Apoptosis centric Bayesian network perturbation analysis of signaling pathways in colorectal cancer for synergistic drug targets discovery

In this work we first investigate clustering techniques to identify different molecular subtypes in colorectal cancer based on RPPA protein expression data for 461 tumor samples across 60 proteins. Principal component analysis (PCA) is used to examine variances and determine small number of clusters without losing accuracy. Heatmap and hierarchical clustering with various distance measures are used to visually validate choice of number of clusters. Partitioning around Medoids (PAM) clustering algorithm is used to partition the tumor protein expression data into three clusters. The clusters are analyzed for their protein expressions data to gain insight into their molecular subtypes. Our analysis shows that colorectal tumors can be classified primarily along the degree of Epithelial-mesenchymal transition in cancer progression.

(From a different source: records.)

(* ===== verification/AgentRelease.v ===== *)
(** What stopping and tearing down a VM guarantee, for every driver and every
    failing disk: which bytes survive, when the record goes, and that a working
    machine lets it go. *)
From Stdlib Require Import Ascii String NArith ZArith List Bool Lia.
From stdpp Require Import base list strings.
From S2P Require Import Prelude RustStr Json AgentTypes AgentStore AgentHost AgentDisks AgentProvision AgentSim AgentSteps.

(** * Bytes that survive *)

Section release.
Context {H Bytes : Type} `{!Codec Bytes VmRecord.t, !Codec Bytes VolumeRecord.t, !UuidParse}.
Context (path : string) (d : disk) (D : Drivers H) (F : Files H) (cfg : settings).
Context (I : H -> Prop) (T : tables Bytes -> Prop) `{!rows_may_be_written T}.

(** [I] is undisturbed by every call a stop or a teardown makes, except
    deprovisioning through a handle of one of the volumes [X]. *)
Record undisturbed (X : VolumeId -> Prop) : Prop := {
  u_kill : forall n, call_keeps I (kill_slice (confiner D) n);
  u_slice : forall n, call_keeps I (destroy_slice (confiner D) n);
  u_pid : forall n h, I h -> I (kill_pid (confiner D) n h);
  u_seed : forall id h, I h -> I (remove_seed F id h);
  u_vmm : forall hv id, hypervisor D = Some hv -> call_keeps I (hv_destroy hv id);
  u_dev : forall n dev id a, sget n (devices D) = Some dev -> call_keeps I (dev_destroy dev id a);
  u_nic : forall nd id, networking D = Some nd -> call_keeps I (nic_destroy nd id);
  u_overlay : forall br vni b, bridge D = Some br -> call_keeps I (destroy_overlay br vni b);
  u_detach : forall n vd h a, sget n (storage D) = Some vd -> call_keeps I (detach vd h a);
  u_forget : forall n vd h, sget n (storage D) = Some vd -> call_keeps I (forget vd h);
  u_probe : forall n vd id s, sget n (storage D) = Some vd -> call_keeps I (probe vd id s);
  u_deprovision : forall n vd h, sget n (storage D) = Some vd -> ~ X (VolumeHandle.id h) ->
    call_keeps I (deprovision vd h) }.

(** A probe answers about the volume it was asked for. *)
Definition probe_names_it : Prop :=
  forall n vd id s h h' v, sget n (storage D) = Some vd ->
    probe vd id s h = (h', Ok (Some v)) -> VolumeHandle.id v = id.

(** Every entry of the record's spec with this id is a reference, and one is there. *)
Definition references (r : VmRecord.t) (v : VolumeId) : Prop :=
  (exists e, In e (AgentVmSpec.volumes (VmRecord.spec r)) /\ VolumeWithId.id e = v) /\
  forall e, In e (AgentVmSpec.volumes (VmRecord.spec r)) -> VolumeWithId.id e = v ->
            VolumeWithId.referenced e = true.

Lemma references_found r v : references r v -> volume_is_referenced r v = true.
Proof.
  intros [(e & He & Hid) Hall]. unfold volume_is_referenced, find_volume.
  destruct (List.find _ _) as [e'|] eqn:E; simpl.
  - apply find_some in E as [Hin Heq%N.eqb_eq]. by apply Hall.
  - apply (find_none _ _ E) in He. by rewrite Hid, N.eqb_refl in He.
Qed.
(* ===== verification/AgentBarrier.v ===== *)
(** The barrier a sending node keeps in a VM's row: no task of the agent lifts it
    without evidence about that very attempt. *)
From Stdlib Require Import Ascii String NArith ZArith List Bool Lia.
From stdpp Require Import base list strings relations.
From S2P Require Import Prelude RustStr Json AgentTypes AgentPlan AgentStore AgentHost AgentDisks AgentProvision AgentSim AgentSteps AgentMigrate AgentReconcile.

(** * Rows as the tasks read them *)

Section barrier.
Context {H Bytes : Type} `{!Codec Bytes VmRecord.t, !Codec Bytes VolumeRecord.t, !UuidParse,
  !CodecLaws Bytes VmRecord.t}.
Context (path : string) (d : disk) (D : Drivers H) (F : Files H) (cfg : settings).
Context (sha256 : list N -> list N) (from_custom_bytes : list N -> Uuid.t).
Context (id : VmId) (mid : string).

(** The record a sending VM's row decodes to. *)
Definition sending (r : VmRecord.t) : Prop :=
  is_sending r = true /\
  exists a, VmRecord.migration r = Some a /\ MigrationAttempt.id a = mid /\
            MigrationAttempt.incoming a = false.

Definition barrier (t : tables Bytes) : Prop :=
  exists b r, sget (Uuid.to_string id) (VMS t) = Some b /\ from_slice b = Ok r /\ sending r.

(** A store access that keeps the barrier, with what it answers under it. *)
Definition guarded {A} (Q : A -> Prop) (m : agent_m H Bytes A) : Prop :=
  forall w, barrier (file (db w)) ->
    barrier (file (db (m w).1)) /\ forall a, (m w).2 = Ok a -> Q a.

Lemma guarded_bind {A B} (Q : A -> Prop) (R : B -> Prop) (m : agent_m H Bytes A)
    (k : A -> agent_m H Bytes B) :
  guarded Q m -> (forall a, Q a -> guarded R (k a)) -> guarded R (m ≫= k).
Proof.
  intros Hm Hk w Hw. unfold mbind, agent_bind. destruct (Hm w Hw) as [H1 H2].
  destruct (m w) as [w' [a|e]]; [|done]. by apply Hk; [apply H2|].
Qed.

Lemma guarded_any {A} (m : agent_m H Bytes A) :
  keeps (fun _ => True) barrier m -> guarded (fun _ => True) m.
Proof. intros K w Hw. split; [|done]. by apply K. Qed.

Lemma guarded_ret {A} (Q : A -> Prop) (a : A) : Q a -> guarded Q (mret a).
Proof. intros Ha w Hw. split; [done|]. by intros b [= <-]. Qed.

Lemma guarded_pure {A} (Q : A -> Prop) (r : result string A) :
  (forall a, r = Ok a -> Q a) -> guarded Q (pureM r).
Proof. intros Ha w Hw. split; [done|]. apply Ha. Qed.

Lemma guarded_bail {A} (Q : A -> Prop) e : guarded Q (bail e).
Proof. by apply guarded_pure. Qed.

Lemma guarded_weaken {A} (Q R : A -> Prop) m : (forall a, Q a -> R a) -> guarded Q m -> guarded R m.
Proof. intros HQ Hm w Hw. destruct (Hm w Hw) as [H1 H2]. split; [done|]. eauto. Qed.

Lemma guarded_host {E A} (c : call H E A) : guarded (fun _ => True) (answered c).
Proof. intros w Hw. unfold answered. by destruct (c (host w)). Qed.

Lemma guarded_driven {E A} say (c : call H E A) : guarded (fun _ => True) (driven say c).
Proof. intros w Hw. unfold driven. by destruct (c (host w)). Qed.
(** The pairs of one key, read back. *)
Lemma fold_parsePair_key (k : string) (xs : list string) :
  forall (m : Values) (err : option error),
    fold_left parsePair (map (pairText k) xs) (m, err)
    = (match xs with
       | [] => m
       | _ => <[k := (default [] (m !! k) ++ xs)%list]> m
       end, err).
Proof.
  induction xs as [|x xs IH]; intros m err; [reflexivity|].
  cbn [map fold_left]. rewrite parsePair_pairText, IH.
  destruct xs as [|x' xs]; [reflexivity|].
  rewrite lookup_insert_eq. cbn [default]. rewrite insert_insert_eq.
  unfold id. now rewrite <- app_assoc.
Qed.

Lemma fold_parsePair_keys (v : Values) (keys : list string) :
  forall (m : Values) (err : option error),
    fold_left parsePair
      (flat_map (fun k => map (pairText k) (default [] (v !! k))) keys) (m, err)
    = (fold_left
         (fun m k =>
            match default [] (v !! k) with
            | [] => m
            | xs => <[k := (default [] (m !! k) ++ xs)%list]> m
            end) keys m, err).
Proof.
  induction keys as [|k keys IH]; intros m err; [reflexivity|].
  cbn [flat_map fold_left]. rewrite fold_left_app, fold_parsePair_key, IH.
  now destruct (default [] (v !! k)).
Qed.

(** Adding the values of distinct keys to a map that has none of them
    gives those keys the values they have in [v]. *)
Lemma fold_addKey_lookup (v : Values) (keys : list string) :
  NoDup keys ->
  forall m : Values,
    (forall k, k ∈ keys -> m !! k = None) ->
    (forall k, k ∈ keys -> exists x xs, v !! k = Some (x :: xs)) ->
    forall j,
      fold_left
        (fun m k =>
           match default [] (v !! k) with
           | [] => m
           | xs => <[k := (default [] (m !! k) ++ xs)%list]> m
           end) keys m !! j
      = if decide (j ∈ keys) then v !! j else m !! j.
Proof.
  induction 1 as [|k keys Hk Hnd IH]; intros m Hm Hv j.
  - simpl. destruct (decide (j ∈ [])) as [Hin|]; [|reflexivity].
    now apply elem_of_nil in Hin.
  - simpl fold_left.
    destruct (Hv k) as (x & xs & Hkv); [left|].
    rewrite Hkv, (Hm k) by left. simpl.
    rewrite IH.
    + destruct (decide (j ∈ keys)) as [Hj|Hj].
      * rewrite decide_True by now right. reflexivity.
      * destruct (decide (j = k)) as [->|Hjk].
        -- rewrite decide_True by left. now rewrite lookup_insert_eq.
        -- rewrite decide_False by (intros [?|?]%elem_of_cons; contradiction).
           now rewrite lookup_insert_ne.
    + intros k' Hk'. rewrite lookup_insert_ne by (intros ->; contradiction).
      apply Hm. now right.
    + intros k' Hk'. apply Hv. now right.
Qed.

Lemma sortedKeys_elem_of (v : Values) (k : string) :
  k ∈ sortedKeys v <-> is_Some (v !! k).
Proof.
  unfold sortedKeys. rewrite merge_sort_Permutation, list_elem_of_fmap. split.
  - intros ([k' xs] & -> & Hin). apply elem_of_map_to_list in Hin. eauto.
  - intros [xs Hxs]. exists (k, xs). split; [reflexivity|].
    now apply elem_of_map_to_list.
Qed.

Lemma sortedKeys_NoDup (v : Values) : NoDup (sortedKeys v).
Proof.
  unfold sortedKeys. rewrite merge_sort_Permutation.
  apply NoDup_fst_map_to_list.
Qed.

(** [ParseQuery] inverts [Encode] on the maps that give every key at least
    one value (a key without value is not written by [Encode]). *)
Lemma ParseQuery_Encode (v : Values) :
  (forall k xs, v !! k = Some xs -> xs <> []) ->
  ParseQuery (Encode v) = (v, None).
Proof.
  intros Hne. unfold ParseQuery. rewrite Encode_Join, parseQuery_Join.
  - unfold pairTexts. rewrite fold_parsePair_keys. f_equal.
    apply map_eq. intros j. rewrite fold_addKey_lookup.
    + destruct (decide (j ∈ sortedKeys v)) as [Hj|Hj]; [reflexivity|].
      rewrite lookup_empty. symmetry. apply eq_None_not_Some.
      intros Hs. now apply Hj, sortedKeys_elem_of.
    + apply sortedKeys_NoDup.
    + intros k _. apply lookup_empty.
    + intros k [xs Hxs]%sortedKeys_elem_of. destruct xs as [|x xs]; [|eauto].
      now destruct (Hne _ _ Hxs).
  - apply Forall_forall. intros seg Hin. apply list_elem_of_In in Hin.
    unfold pairTexts in Hin.
    apply in_flat_map in Hin as (k & _ & Hin).
    apply in_map_iff in Hin as (x & <- & _).
    split; [apply pairText_nonempty | now apply pairText_avoids].
  - reflexivity.
Qed.

End query_facts.

(** ** The query of [Check] *)

Section check_query.
Import gostrings.

Lemma allSet_empty : allSet ∅.
Proof. intros k xs. now rewrite lookup_empty. Qed.

Lemma allSet_Set (v : url.Values) (key value : string) :
  allSet v -> allSet (url.Set_ v key value).
Proof.
  intros Hv k xs. unfold url.Set_. rewrite lookup_insert.
  case_decide; [now intros [= <-] | apply Hv].
Qed.

Lemma checkValues_allSet (f : Forensiq) (creq : CheckRequest) :
  allSet (checkValues f creq).
Proof.
  unfold checkValues, toValues.
  repeat apply allSet_Set. apply allSet_empty.
Qed.

(** The ten keys, whatever the values. *)
Lemma sortedKeys_ten (a b c d e f g h i j : list string) :
  sortedKeys (<["output" := j]> (<["ck" := i]> (<["id" := h]> (<["ua" := g]>
    (<["cmp" := f]> (<["sub" := e]> (<["seller" := d]> (<["url" := c]>
    (<["rt" := b]> (<["ip" := a]> ∅))))))))))
  = ["ck"; "cmp"; "id"; "ip"; "output"; "rt"; "seller"; "sub"; "ua"; "url"].
Proof. vm_compute. reflexivity. Qed.

Lemma lookup_ten (a b c d e f g h i j : list string) :
  let m : url.Values :=
    <["output" := j]> (<["ck" := i]> (<["id" := h]> (<["ua" := g]>
    (<["cmp" := f]> (<["sub" := e]> (<["seller" := d]> (<["url" := c]>
    (<["rt" := b]> (<["ip" := a]> ∅))))))))) in
  m !! "ip" = Some a /\ m !! "rt" = Some b /\ m !! "url" = Some c
  /\ m !! "seller" = Some d /\ m !! "sub" = Some e /\ m !! "cmp" = Some f
  /\ m !! "ua" = Some g /\ m !! "id" = Some h /\ m !! "ck" = Some i
  /\ m !! "output" = Some j.
Proof. vm_compute. repeat split. Qed.

(** [Encode] writes the values of [Check] as [checkQuery]. *)
Lemma Encode_checkValues (f : Forensiq) (creq : CheckRequest) :
  url.Encode (checkValues f creq) = checkQuery f creq.
Proof.
  rewrite Encode_Join. unfold pairTexts, checkValues, toValues, url.Set_.
  rewrite sortedKeys_ten.
  destruct (lookup_ten [net.String (IP creq)] [RequestType creq] [URL creq]
              [SellerID creq] [SubID creq] [Campaign creq] [UserAgent creq]
              [CookieID creq] [ClientKey f] ["JSON"])
    as (Hip & Hrt & Hurl & Hseller & Hsub & Hcmp & Hua & Hid & Hck & Hout).
  cbn [flat_map].
  rewrite Hip, Hrt, Hurl, Hseller, Hsub, Hcmp, Hua, Hid, Hck, Hout.
  cbn [default]. unfold id. cbn [map app Join]. unfold pairText, checkQuery.
  rewrite !append_assoc. reflexivity.
Qed.

(** Read back, the query of [Check] gives the values that were set. *)
Lemma ParseQuery_checkQuery (f : Forensiq) (creq : CheckRequest) :
  url.ParseQuery (checkQuery f creq) = (checkValues f creq, None).
Proof.
  rewrite <- Encode_checkValues. apply ParseQuery_Encode, checkValues_allSet.
Qed.

Lemma checkQuery_avoids (f : Forensiq) (creq : CheckRequest) :
  avoids "?#" (checkQuery f creq) = true.
Proof.
  assert (H : forall s, avoids "?#" (url.QueryEscape s) = true).
  { intros s. apply avoids_weaken with (bad := "&=;?#/:@");
      [|apply QueryEscape_avoids].
    intros c Hc. simpl in Hc. rewrite orb_false_r in Hc.
    apply orb_true_iff in Hc as [->%Ascii.eqb_eq | ->%Ascii.eqb_eq]; reflexivity. }
  unfold checkQuery.
  repeat (rewrite avoids_append; apply andb_true_iff; split;
          [first [apply H | reflexivity]|]).
  apply H.
Qed.

Lemma checkQuery_nonempty (f : Forensiq) (creq : CheckRequest) :
  nonempty (checkQuery f creq) = true.
Proof. reflexivity. Qed.

End check_query.

(** ** The text of a URL *)

Section url_text.
Import gostrings.

Ltac each_byte c :=
  destruct c as [[] [] [] [] [] [] [] []]; vm_compute; reflexivity.

Lemma String_parts (u : url.URL) :
  url.String_ u = urlHead u +:+ urlQuery u +:+ urlFragment u.
Proof.
  unfold url.String_, urlHead, urlQuery, urlFragment.
  set (h := if nonempty (url.Opaque u) then _ else _).
  destruct (url.ForceQuery u || nonempty (url.RawQuery u));
    destruct (nonempty (url.Fragment u));
    rewrite ?append_assoc, ?append_nil_r; reflexivity.
Qed.

(** Neither [?] nor [#] is written unescaped before the query. *)
Lemma escapeByte_head_avoids (c : ascii) (mode : url.encoding) :
  mode = url.encodeUserPassword \/ mode = url.encodeHost
  \/ mode = url.encodePath ->
  avoids "?#" (url.escapeByte c mode) = true.
Proof. intros [->|[->| ->]]; each_byte c. Qed.

Lemma escape_head_avoids (s : string) (mode : url.encoding) :
  mode = url.encodeUserPassword \/ mode = url.encodeHost
  \/ mode = url.encodePath ->
  avoids "?#" (url.escape s mode) = true.
Proof.
  intros Hmode. induction s as [|c s IH]; [reflexivity|].
  simpl. now rewrite avoids_append, escapeByte_head_avoids, IH.
Qed.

After partitioning tumor samples into three clusters, we use Bayesian network (BN) learned from RPPA data to make class specific inference regarding network structure and pathway perturbations. We use bootstrap sampling technique to learn 500 class specific causal Bayesian networks from protein phosphorylation data and use model averaging to build representative network with high statistical significance. The network structure from each bootstrap sample was learned with a hill-climbing (hc) search and a BDe (Bayesian Dirichlet equivalent) posterior density network score. The averaged Bayesian network was created using a statistically motivated algorithm described in [2] and implemented as the default behavior of averaged.network() function available within R package bnlearn [3]. Bayesian estimator was used to learn parameters of local distribution. Bayesian estimates of network parameters are smoother than the maximum likelihood estimates, making inference more robust and easier. Authors in [1] showed that Bayesian estimates of network parameters produce networks that are close to the true networks.

We used the learned Bayesian networks to discover influential proteins whose synergistic perturbation causes favorable apoptosis conditions. In particular we use conditional probability query on various protein perturbations to elicit high apoptotic signals Caspase-3, Caspase-9 and Caspase-8. We believe that cajoling cancer cells to sensitize at least one of many parallel apoptosis pathways represents a more robust approach to arresting cancer than inhibiting multitude of growth signals whose complex regulation and crosstalk in still unknown. Approximate inference algorithm based on Markov Chain Monte Carlo (MCMC) scheme was employed to determine probability of high or low expression of proteins.

Our research shows that JAK2/STAT5 and TGF-β/SMAD4 pathways are frequently deregulated in colon tumors that have not yet undergone Epithelial-mesenchymal transition (EMT) and hence are good targets for drugs. Tumors with high level of N-Cadherin (CDH2) expression imply that they have undergone EMT transition and are difficult to tame despite having favorable level of apoptotic proteins (Bax, Bak, Bid, Bcl-xL) and other onco-proteins (mTOR, β-Catenin, STAT5, BRAF).